THE DATA: Begin

(** * World Happiness Report dashboard ([app.py]): loader and view dispatch

    A shallow embedding of the Streamlit script [app.py].  The script
    loads one CSV file into a pandas data frame, normalises its column
    names, and then, depending on the sidebar selection, runs one of six
    view branches; each branch either reports a missing column or draws a
    chart.

    The development is organised as follows.

    - [PyStr]: the three [str] methods used on the headers
      ([strip], [lower], [replace]) on ASCII text.
    - [Columns]: the header normalisation of [load_data] and its rename
      map.
    - [Frame]: the data frame, and the pandas operations the script calls
      ([nlargest], [nsmallest], [select_dtypes], [df[cols]], [dropna]).
    - [Script]: the script itself, in a state-and-exception monad over a
      heap of frame objects and the list of Streamlit calls made so far.

    Headers are modelled as ASCII text: bytes above 127 are passed through
    by [lower] and are never whitespace, so the properties of the labels
    are stated for ASCII headers ([ascii_only]).  Numeric cells are integers: the
    script only ever compares scores, so [Z] stands for the ordered set of
    non-missing numbers.

    pandas, Streamlit, matplotlib and seaborn are libraries the script
    calls.  The pandas operations are modelled by what they return: a new
    frame object for [nlargest], [nsmallest], [select_dtypes], [df[...]]
    and [dropna], an in-place change of the labels for the assignment to
    [df.columns] and for [rename(..., inplace=True)].  The Streamlit and
    plotting calls are recorded, with their arguments, in the order in
    which the script makes them; [sns.heatmap] raises when it is given no
    column and [sns.pairplot] when it is given columns with equal labels
    or no numeric column, and the other calls return.  The
    [st.cache_data] decorator only saves repeating the load and is left
    out. *)

From Stdlib Require Import ZArith Ascii String List Bool Lia Permutation Sorted.
From stdpp Require Import base list strings.
Import ListNotations.

Local Open Scope string_scope.
Local Open Scope list_scope.

(* ===================================================================== *)
(** ** Python string methods *)
(* ===================================================================== *)

Module PyStr.

(** [str.isspace] on one ASCII character: TAB, LF, VT, FF, CR, the four
    separators FS, GS, RS, US, and the space. *)
Definition isspace (c : ascii) : bool :=
  let n := nat_of_ascii c in
  (((9 <=? n) && (n <=? 13)) || ((28 <=? n) && (n <=? 32)))%nat.

(** One character of [str.lower]: only [A]-[Z] change. *)
Definition lower_char (c : ascii) : ascii :=
  let n := nat_of_ascii c in
  if ((65 <=? n) && (n <=? 90))%nat then ascii_of_nat (n + 32) else c.

(** One character of [str.replace(old, new)] for one-character
    arguments. *)
Definition replace_char (old new c : ascii) : ascii :=
  if Ascii.eqb c old then new else c.

Fixpoint smap (f : ascii -> ascii) (s : string) : string :=
  match s with
  | EmptyString => EmptyString
  | String c s' => String (f c) (smap f s')
  end.

Definition lower (s : string) : string := smap lower_char s.

Definition replace (old new : ascii) (s : string) : string :=
  smap (replace_char old new) s.

Fixpoint lstrip (s : string) : string :=
  match s with
  | EmptyString => EmptyString
  | String c s' => if isspace c then lstrip s' else s
  end.

Fixpoint rstrip (s : string) : string :=
  match s with
  | EmptyString => EmptyString
  | String c s' =>
      match rstrip s' with
      | EmptyString => if isspace c then EmptyString else String c EmptyString
      | String _ _ as r => String c r
      end
  end.

(** Text within the ASCII range, on which the three methods above are
    those of Python; the theorems about headers are stated for such
    text. *)
Definition is_ascii_char (c : ascii) : bool := (nat_of_ascii c <? 128)%nat.

Fixpoint ascii_only (s : string) : bool :=
  match s with
  | EmptyString => true
  | String c s' => is_ascii_char c && ascii_only s'
  end.

(** [str.strip()] without argument. *)
Definition strip (s : string) : string := rstrip (lstrip s).

(** A string that [strip] leaves alone: empty, or with a first and a
    last character that are not whitespace. *)
Definition stripped (s : string) : Prop := lstrip s = s /\ rstrip s = s.

End PyStr.

(* ===================================================================== *)
(** ** Header normalisation of [load_data] *)
(* ===================================================================== *)

Module Columns.
Import PyStr.

(** [df.columns.str.strip().str.lower().str.replace(' ', '_')], on one
    header. *)
Definition normalize_header (h : string) : string :=
  replace " "%char "_"%char (lower (strip h)).

(** The dict literal of [load_data]; a Python dict iterates in insertion
    order, so it is kept as an association list. *)
Definition rename_map : list (string * string) :=
  [ ("country_name", "country");
    ("ladder_score", "happiness_score");
    ("logged_gdp_per_capita", "gdp_per_capita");
    ("social_support", "social_support");
    ("healthy_life_expectancy", "life_expectancy");
    ("freedom_to_make_life_choices", "freedom");
    ("perceptions_of_corruption", "corruption");
    ("regional_indicator", "region") ].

THE DATA: End

* **REQUIREMENT**
What you should produce is an exact copy of the records above.

* **OUTPUT OF THE EXERCISE**
(** * World Happiness Report dashboard ([app.py]): loader and view dispatch

    A shallow embedding of the Streamlit script [app.py].  The script
    loads one CSV file into a pandas data frame, normalises its column
    names, and then, depending on the sidebar selection, runs one of six
    view branches; each branch either reports a missing column or draws a
    chart.

    The development is organised as follows.

    - [PyStr]: the three [str] methods used on the headers
      ([strip], [lower], [replace]) on ASCII text.
    - [Columns]: the header normalisation of [load_data] and its rename
      map.
    - [Frame]: the data frame, and the pandas operations the script calls
      ([nlargest], [nsmallest], [select_dtypes], [df[cols]], [dropna]).
    - [Script]: the script itself, in a state-and-exception monad over a
      heap of frame objects and the list of Streamlit calls made so far.

    Headers are modelled as ASCII text: bytes above 127 are passed through
    by [lower] and are never whitespace, so the properties of the labels
    are stated for ASCII headers ([ascii_only]).  Numeric cells are integers: the
    script only ever compares scores, so [Z] stands for the ordered set of
    non-missing numbers.

    pandas, Streamlit, matplotlib and seaborn are libraries the script
    calls.  The pandas operations are modelled by what they return: a new
    frame object for [nlargest], [nsmallest], [select_dtypes], [df[...]]
    and [dropna], an in-place change of the labels for the assignment to
    [df.columns] and for [rename(..., inplace=True)].  The Streamlit and
    plotting calls are recorded, with their arguments, in the order in
    which the script makes them; [sns.heatmap] raises when it is given no
    column and [sns.pairplot] when it is given columns with equal labels
    or no numeric column, and the other calls return.  The
    [st.cache_data] decorator only saves repeating the load and is left
    out. *)

From Stdlib Require Import ZArith Ascii String List Bool Lia Permutation Sorted.
From stdpp Require Import base list strings.
Import ListNotations.

Local Open Scope string_scope.
Local Open Scope list_scope.

(* ===================================================================== *)
(** ** Python string methods *)
(* ===================================================================== *)

Module PyStr.

(** [str.isspace] on one ASCII character: TAB, LF, VT, FF, CR, the four
    separators FS, GS, RS, US, and the space. *)
Definition isspace (c : ascii) : bool :=
  let n := nat_of_ascii c in
  (((9 <=? n) && (n <=? 13)) || ((28 <=? n) && (n <=? 32)))%nat.

(** One character of [str.lower]: only [A]-[Z] change. *)
Definition lower_char (c : ascii) : ascii :=
  let n := nat_of_ascii c in
  if ((65 <=? n) && (n <=? 90))%nat then ascii_of_nat (n + 32) else c.

(** One character of [str.replace(old, new)] for one-character
    arguments. *)
Definition replace_char (old new c : ascii) : ascii :=
  if Ascii.eqb c old then new else c.

Fixpoint smap (f : ascii -> ascii) (s : string) : string :=
  match s with
  | EmptyString => EmptyString
  | String c s' => String (f c) (smap f s')
  end.

Definition lower (s : string) : string := smap lower_char s.

Definition replace (old new : ascii) (s : string) : string :=
  smap (replace_char old new) s.

Fixpoint lstrip (s : string) : string :=
  match s with
  | EmptyString => EmptyString
  | String c s' => if isspace c then lstrip s' else s
  end.

Fixpoint rstrip (s : string) : string :=
  match s with
  | EmptyString => EmptyString
  | String c s' =>
      match rstrip s' with
      | EmptyString => if isspace c then EmptyString else String c EmptyString
      | String _ _ as r => String c r
      end
  end.

(** Text within the ASCII range, on which the three methods above are
    those of Python; the theorems about headers are stated for such
    text. *)
Definition is_ascii_char (c : ascii) : bool := (nat_of_ascii c <? 128)%nat.

Fixpoint ascii_only (s : string) : bool :=
  match s with
  | EmptyString => true
  | String c s' => is_ascii_char c && ascii_only s'
  end.

(** [str.strip()] without argument. *)
Definition strip (s : string) : string := rstrip (lstrip s).

(** A string that [strip] leaves alone: empty, or with a first and a
    last character that are not whitespace. *)
Definition stripped (s : string) : Prop := lstrip s = s /\ rstrip s = s.

End PyStr.

(* ===================================================================== *)
(** ** Header normalisation of [load_data] *)
(* ===================================================================== *)

Module Columns.
Import PyStr.

(** [df.columns.str.strip().str.lower().str.replace(' ', '_')], on one
    header. *)
Definition normalize_header (h : string) : string :=
  replace " "%char "_"%char (lower (strip h)).

(** The dict literal of [load_data]; a Python dict iterates in insertion
    order, so it is kept as an association list. *)
Definition rename_map : list (string * string) :=
  [ ("country_name", "country");
    ("ladder_score", "happiness_score");
    ("logged_gdp_per_capita", "gdp_per_capita");
    ("social_support", "social_support");
    ("healthy_life_expectancy", "life_expectancy");
    ("freedom_to_make_life_choices", "freedom");
    ("perceptions_of_corruption", "corruption");
    ("regional_indicator", "region") ].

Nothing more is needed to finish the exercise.